**ACTION ITEM:** Among the entries that follow, the required portion opens with the line containing "sorting, the tactics" and closes with the line containing "guard that throws". Give that portion again exactly, and nothing else.

______

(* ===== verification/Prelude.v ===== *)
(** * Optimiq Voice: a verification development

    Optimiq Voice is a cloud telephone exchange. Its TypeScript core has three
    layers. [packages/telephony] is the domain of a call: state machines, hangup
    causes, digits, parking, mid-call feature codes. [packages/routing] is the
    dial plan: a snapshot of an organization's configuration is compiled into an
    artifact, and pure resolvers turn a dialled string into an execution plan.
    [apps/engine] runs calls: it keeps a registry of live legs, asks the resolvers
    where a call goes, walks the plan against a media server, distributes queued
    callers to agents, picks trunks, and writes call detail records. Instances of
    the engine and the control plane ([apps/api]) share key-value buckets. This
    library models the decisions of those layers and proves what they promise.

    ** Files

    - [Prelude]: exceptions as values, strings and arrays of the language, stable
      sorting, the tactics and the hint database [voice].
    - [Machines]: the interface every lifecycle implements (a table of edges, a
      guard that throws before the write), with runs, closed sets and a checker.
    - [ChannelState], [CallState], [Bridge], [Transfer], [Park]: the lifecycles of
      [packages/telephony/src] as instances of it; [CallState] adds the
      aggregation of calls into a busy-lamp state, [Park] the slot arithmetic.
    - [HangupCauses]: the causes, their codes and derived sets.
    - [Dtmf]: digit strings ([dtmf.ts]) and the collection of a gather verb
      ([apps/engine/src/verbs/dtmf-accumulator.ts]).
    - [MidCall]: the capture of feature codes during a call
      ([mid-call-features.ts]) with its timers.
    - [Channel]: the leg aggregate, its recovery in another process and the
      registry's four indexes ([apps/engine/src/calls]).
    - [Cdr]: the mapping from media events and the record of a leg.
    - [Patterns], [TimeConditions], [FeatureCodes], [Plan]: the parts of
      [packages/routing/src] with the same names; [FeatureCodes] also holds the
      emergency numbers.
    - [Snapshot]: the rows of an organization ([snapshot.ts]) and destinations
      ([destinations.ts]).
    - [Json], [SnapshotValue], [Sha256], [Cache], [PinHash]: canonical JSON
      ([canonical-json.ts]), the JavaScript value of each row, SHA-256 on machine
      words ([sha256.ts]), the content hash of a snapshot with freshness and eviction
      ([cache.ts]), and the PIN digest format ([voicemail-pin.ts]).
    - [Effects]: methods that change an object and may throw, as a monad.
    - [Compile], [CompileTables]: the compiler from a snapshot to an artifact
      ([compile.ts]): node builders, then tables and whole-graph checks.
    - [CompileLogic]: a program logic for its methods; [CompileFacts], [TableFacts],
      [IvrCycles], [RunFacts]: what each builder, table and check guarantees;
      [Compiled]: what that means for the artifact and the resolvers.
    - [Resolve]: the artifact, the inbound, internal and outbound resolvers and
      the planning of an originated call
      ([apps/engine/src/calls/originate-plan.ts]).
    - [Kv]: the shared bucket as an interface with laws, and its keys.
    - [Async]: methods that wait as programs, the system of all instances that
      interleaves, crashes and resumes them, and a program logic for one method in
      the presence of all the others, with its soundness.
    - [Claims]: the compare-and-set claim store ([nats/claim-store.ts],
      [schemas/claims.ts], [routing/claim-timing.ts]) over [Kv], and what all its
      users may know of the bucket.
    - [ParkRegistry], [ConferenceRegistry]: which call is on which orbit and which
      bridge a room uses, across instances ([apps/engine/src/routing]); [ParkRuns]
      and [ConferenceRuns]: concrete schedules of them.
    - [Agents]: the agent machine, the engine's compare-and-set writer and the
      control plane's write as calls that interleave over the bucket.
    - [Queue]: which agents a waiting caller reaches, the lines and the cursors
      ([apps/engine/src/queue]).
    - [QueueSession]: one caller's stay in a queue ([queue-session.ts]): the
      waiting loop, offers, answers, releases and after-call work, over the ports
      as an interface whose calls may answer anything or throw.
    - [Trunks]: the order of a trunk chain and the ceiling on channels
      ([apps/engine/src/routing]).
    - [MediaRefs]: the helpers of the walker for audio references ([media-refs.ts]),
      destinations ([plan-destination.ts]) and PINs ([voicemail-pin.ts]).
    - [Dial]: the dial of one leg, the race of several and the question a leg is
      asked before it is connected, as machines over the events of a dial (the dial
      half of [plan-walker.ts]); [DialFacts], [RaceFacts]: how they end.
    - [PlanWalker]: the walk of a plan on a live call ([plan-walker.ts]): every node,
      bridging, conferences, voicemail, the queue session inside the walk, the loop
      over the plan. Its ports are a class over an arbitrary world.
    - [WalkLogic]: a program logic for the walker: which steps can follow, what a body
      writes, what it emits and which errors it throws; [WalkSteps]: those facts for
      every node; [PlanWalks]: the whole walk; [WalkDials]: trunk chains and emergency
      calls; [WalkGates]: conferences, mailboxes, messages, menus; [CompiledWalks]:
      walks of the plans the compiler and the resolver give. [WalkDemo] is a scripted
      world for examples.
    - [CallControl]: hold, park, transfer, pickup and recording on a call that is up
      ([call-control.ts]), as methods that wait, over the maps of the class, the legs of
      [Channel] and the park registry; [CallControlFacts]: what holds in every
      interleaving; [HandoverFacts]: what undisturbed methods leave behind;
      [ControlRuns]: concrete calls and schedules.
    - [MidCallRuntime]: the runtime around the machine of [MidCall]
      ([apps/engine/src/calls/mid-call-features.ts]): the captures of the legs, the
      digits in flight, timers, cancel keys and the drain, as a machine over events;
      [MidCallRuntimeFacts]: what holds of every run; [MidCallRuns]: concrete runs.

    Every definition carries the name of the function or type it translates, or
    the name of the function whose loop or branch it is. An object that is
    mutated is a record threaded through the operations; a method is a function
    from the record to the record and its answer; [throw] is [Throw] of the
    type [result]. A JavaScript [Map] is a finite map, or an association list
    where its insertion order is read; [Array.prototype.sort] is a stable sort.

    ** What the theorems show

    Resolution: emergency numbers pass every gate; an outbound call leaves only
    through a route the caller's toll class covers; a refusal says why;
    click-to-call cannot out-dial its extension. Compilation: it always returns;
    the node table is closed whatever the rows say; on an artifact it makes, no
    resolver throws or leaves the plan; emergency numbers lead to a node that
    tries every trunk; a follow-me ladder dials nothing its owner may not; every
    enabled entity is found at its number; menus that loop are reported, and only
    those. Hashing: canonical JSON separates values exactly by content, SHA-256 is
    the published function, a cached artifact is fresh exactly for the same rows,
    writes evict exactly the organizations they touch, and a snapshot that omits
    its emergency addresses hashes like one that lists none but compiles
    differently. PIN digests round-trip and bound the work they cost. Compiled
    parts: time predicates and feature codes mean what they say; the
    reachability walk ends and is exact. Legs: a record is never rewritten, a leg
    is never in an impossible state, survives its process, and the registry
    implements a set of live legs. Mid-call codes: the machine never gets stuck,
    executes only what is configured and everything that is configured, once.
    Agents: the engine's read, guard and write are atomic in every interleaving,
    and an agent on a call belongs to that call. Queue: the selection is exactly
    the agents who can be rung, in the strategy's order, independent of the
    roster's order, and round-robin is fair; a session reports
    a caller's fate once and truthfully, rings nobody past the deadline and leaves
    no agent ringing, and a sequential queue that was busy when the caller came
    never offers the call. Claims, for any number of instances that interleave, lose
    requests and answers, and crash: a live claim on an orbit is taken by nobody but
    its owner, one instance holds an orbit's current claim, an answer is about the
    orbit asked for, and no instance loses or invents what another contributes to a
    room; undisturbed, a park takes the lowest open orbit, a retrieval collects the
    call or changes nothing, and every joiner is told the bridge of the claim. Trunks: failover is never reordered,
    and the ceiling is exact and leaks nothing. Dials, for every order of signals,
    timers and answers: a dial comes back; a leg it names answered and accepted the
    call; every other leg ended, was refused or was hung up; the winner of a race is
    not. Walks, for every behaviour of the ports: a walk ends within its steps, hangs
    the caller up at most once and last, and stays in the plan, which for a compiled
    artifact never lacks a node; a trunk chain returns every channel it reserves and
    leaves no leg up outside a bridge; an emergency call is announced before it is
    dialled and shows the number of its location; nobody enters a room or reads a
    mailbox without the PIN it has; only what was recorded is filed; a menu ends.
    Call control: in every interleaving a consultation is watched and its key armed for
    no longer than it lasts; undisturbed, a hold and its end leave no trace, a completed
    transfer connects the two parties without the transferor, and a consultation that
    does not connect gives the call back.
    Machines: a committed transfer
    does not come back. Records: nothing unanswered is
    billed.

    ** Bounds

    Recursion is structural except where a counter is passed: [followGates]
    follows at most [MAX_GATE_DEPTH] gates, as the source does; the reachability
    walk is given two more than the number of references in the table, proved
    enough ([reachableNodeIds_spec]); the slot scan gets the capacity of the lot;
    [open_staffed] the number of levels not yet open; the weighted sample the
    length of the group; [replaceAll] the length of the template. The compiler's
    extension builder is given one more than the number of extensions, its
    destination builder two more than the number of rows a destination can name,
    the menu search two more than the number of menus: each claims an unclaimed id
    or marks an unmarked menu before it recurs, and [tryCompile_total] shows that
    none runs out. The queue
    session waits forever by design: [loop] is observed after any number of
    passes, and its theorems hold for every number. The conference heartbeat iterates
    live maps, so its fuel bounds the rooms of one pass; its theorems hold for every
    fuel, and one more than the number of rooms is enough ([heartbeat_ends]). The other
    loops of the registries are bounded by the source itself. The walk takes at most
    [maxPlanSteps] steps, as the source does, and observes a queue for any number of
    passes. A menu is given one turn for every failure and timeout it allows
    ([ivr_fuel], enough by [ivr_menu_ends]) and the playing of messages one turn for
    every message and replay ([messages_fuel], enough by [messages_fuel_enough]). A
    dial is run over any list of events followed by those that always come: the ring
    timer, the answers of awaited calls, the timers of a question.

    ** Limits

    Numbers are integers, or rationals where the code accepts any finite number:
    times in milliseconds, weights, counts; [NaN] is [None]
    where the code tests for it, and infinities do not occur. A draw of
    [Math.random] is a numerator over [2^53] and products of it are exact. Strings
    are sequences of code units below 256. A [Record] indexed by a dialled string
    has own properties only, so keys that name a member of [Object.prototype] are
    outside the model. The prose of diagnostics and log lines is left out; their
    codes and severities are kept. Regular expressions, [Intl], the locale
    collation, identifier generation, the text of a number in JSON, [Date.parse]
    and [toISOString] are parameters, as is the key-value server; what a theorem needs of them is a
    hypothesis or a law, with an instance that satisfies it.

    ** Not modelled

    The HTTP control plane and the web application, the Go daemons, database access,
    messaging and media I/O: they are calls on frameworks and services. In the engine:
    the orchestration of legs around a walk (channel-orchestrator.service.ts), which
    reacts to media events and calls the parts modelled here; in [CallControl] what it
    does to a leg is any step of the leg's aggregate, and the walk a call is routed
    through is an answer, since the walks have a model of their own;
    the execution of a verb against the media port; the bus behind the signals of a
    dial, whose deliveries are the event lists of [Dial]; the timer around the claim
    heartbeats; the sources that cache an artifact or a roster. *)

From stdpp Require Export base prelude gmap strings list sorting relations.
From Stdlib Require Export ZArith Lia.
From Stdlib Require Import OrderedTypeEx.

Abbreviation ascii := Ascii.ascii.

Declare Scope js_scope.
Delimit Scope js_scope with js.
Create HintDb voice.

______

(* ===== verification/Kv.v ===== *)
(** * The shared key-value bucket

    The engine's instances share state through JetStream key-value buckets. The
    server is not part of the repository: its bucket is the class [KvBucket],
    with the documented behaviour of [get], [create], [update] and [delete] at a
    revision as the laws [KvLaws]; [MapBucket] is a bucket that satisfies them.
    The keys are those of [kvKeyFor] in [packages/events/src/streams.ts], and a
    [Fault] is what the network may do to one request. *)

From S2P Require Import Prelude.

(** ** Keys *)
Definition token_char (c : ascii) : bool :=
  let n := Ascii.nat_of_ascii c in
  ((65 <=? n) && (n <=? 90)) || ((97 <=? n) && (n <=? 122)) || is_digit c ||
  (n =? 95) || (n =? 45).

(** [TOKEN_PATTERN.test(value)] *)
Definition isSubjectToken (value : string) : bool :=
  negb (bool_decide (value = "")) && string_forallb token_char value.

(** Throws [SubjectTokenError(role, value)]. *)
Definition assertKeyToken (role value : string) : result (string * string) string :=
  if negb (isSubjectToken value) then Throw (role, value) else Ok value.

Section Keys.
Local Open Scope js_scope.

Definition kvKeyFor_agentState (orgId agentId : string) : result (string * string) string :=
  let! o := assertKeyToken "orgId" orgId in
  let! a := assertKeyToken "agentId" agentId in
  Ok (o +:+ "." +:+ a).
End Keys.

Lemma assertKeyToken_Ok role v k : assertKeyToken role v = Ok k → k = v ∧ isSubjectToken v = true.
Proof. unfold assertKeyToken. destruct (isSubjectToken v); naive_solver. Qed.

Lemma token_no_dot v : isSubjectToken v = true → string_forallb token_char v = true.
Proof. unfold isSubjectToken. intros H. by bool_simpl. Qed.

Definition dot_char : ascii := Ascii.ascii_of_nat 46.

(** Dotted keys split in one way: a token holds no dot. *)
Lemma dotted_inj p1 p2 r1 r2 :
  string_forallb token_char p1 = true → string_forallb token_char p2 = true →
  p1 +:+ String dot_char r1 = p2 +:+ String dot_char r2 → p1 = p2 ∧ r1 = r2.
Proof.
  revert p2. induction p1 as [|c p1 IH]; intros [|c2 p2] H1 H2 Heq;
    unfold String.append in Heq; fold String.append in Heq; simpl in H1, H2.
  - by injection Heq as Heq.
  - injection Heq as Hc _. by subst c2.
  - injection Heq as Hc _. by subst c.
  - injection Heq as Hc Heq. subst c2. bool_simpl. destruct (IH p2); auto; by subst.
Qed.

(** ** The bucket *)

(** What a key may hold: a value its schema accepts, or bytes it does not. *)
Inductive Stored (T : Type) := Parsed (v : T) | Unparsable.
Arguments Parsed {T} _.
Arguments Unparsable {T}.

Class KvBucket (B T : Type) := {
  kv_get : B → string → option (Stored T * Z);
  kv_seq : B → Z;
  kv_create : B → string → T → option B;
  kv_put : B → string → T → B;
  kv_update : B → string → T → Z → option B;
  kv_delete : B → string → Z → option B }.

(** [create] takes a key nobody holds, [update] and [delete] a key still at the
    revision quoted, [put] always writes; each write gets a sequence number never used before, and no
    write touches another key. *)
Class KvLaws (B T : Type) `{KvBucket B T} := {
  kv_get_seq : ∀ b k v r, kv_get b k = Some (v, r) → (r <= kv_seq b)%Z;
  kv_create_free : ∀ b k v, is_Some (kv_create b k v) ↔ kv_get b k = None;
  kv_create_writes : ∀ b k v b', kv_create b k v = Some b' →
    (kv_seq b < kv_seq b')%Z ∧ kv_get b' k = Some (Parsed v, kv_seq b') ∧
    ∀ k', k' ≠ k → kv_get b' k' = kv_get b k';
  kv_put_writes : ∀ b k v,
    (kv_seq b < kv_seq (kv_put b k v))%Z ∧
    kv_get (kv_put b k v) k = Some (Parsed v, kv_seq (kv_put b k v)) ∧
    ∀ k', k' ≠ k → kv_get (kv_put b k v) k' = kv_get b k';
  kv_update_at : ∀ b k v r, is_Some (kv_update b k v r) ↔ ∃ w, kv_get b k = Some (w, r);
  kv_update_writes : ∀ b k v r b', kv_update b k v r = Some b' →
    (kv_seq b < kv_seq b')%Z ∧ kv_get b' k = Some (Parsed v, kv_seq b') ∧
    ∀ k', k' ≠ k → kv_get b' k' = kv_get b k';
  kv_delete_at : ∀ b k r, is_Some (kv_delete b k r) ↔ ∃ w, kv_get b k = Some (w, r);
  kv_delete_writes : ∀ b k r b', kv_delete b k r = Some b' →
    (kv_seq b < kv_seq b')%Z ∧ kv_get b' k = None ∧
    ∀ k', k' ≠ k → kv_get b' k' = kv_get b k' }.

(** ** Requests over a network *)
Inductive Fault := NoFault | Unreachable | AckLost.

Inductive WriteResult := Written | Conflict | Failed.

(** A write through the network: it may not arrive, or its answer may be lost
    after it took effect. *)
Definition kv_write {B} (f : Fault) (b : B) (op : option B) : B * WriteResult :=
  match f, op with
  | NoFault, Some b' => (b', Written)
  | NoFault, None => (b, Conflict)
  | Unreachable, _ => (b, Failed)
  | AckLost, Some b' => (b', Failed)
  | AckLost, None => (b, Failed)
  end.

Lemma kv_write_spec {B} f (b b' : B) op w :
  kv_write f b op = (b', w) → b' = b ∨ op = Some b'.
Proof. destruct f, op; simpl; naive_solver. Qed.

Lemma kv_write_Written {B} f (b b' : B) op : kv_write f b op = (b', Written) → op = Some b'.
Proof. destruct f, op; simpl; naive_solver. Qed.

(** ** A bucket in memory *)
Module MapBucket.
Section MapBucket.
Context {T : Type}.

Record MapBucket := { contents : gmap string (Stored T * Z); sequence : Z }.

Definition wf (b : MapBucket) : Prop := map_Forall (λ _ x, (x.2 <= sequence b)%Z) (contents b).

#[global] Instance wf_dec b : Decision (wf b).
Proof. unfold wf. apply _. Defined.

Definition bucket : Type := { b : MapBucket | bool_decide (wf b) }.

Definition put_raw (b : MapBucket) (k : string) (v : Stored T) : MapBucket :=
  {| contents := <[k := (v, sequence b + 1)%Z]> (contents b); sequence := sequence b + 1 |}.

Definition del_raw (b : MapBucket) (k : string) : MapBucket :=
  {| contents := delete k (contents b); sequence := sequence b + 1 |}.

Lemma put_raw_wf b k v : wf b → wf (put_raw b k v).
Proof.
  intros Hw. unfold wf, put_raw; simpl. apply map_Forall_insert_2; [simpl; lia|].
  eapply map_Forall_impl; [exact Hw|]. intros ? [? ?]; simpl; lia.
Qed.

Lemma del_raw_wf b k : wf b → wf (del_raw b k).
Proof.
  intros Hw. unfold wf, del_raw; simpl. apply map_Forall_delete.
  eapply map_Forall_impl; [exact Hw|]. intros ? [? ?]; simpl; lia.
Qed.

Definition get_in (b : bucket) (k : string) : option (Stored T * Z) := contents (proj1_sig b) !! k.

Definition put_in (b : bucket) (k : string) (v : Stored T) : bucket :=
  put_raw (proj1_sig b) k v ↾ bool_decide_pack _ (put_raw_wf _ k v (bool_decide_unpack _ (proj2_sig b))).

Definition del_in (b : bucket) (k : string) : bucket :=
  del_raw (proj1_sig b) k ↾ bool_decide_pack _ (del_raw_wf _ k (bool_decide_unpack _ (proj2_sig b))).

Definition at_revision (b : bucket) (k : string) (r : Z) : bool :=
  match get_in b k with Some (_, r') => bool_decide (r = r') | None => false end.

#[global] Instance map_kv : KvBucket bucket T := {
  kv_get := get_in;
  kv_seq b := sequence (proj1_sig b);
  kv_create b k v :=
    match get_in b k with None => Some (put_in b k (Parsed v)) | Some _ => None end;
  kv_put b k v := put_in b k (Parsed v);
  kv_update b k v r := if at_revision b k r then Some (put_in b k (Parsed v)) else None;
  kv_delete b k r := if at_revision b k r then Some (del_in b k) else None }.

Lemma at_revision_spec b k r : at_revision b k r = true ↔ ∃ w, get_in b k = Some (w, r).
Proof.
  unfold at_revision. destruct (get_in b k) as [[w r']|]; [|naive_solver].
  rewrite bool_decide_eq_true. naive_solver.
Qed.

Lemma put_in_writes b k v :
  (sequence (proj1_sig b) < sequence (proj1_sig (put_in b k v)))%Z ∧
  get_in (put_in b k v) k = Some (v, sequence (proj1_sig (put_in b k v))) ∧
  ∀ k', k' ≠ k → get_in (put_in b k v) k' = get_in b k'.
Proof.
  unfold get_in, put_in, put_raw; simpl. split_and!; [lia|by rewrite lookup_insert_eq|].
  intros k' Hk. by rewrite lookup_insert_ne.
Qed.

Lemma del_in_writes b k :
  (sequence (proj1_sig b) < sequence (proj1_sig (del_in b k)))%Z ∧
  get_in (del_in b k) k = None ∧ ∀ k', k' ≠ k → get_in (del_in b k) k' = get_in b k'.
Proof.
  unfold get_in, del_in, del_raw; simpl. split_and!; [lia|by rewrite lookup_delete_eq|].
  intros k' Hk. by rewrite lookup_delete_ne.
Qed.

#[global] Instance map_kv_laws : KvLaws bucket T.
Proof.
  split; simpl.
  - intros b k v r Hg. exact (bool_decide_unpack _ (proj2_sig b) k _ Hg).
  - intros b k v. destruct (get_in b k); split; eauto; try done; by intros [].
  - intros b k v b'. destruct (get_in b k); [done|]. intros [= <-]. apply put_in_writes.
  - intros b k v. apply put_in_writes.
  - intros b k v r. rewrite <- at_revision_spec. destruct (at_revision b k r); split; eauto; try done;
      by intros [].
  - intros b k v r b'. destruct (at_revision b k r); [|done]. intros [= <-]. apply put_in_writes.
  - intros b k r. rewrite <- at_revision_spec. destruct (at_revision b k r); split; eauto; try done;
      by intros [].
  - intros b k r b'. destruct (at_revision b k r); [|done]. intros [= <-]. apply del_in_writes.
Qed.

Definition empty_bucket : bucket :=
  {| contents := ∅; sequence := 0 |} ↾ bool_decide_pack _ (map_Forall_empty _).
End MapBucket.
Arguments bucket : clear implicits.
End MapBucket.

______

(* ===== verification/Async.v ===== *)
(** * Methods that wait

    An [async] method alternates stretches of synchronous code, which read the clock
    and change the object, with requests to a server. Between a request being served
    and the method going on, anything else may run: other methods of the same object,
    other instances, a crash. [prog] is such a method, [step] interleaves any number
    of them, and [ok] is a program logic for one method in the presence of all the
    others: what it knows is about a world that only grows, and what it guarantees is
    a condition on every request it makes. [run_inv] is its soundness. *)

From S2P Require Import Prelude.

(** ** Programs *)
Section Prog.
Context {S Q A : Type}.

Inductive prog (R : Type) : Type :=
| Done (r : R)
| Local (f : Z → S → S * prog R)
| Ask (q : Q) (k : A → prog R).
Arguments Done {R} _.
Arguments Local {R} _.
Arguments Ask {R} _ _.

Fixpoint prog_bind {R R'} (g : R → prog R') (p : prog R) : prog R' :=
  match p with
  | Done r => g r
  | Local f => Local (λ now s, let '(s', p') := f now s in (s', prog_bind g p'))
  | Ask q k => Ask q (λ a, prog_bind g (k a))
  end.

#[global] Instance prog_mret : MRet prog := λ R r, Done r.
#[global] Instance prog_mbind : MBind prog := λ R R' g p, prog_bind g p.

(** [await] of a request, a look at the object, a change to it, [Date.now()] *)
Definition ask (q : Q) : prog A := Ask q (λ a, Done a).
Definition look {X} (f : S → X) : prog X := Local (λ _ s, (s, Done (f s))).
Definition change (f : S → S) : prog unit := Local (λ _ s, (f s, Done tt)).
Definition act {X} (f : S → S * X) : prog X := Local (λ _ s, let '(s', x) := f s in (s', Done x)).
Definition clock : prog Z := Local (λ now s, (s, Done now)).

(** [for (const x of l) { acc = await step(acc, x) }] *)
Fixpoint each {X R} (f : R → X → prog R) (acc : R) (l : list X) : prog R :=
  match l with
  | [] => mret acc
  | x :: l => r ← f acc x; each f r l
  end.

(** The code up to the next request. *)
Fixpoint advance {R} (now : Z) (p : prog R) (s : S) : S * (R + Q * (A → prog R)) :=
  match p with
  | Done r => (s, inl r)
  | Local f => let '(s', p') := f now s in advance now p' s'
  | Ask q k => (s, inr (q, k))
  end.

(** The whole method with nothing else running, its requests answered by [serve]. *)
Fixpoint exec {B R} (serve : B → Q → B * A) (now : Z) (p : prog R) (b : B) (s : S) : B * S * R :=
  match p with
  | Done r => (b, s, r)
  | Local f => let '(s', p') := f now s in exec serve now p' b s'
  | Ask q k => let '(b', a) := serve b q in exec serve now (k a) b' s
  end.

______

**RESPONSE TO THIS EXERCISE:**
      sorting, the tactics and the hint database [voice].
    - [Machines]: the interface every lifecycle implements (a table of edges, a
      guard that throws before the write), with runs, closed sets and a checker.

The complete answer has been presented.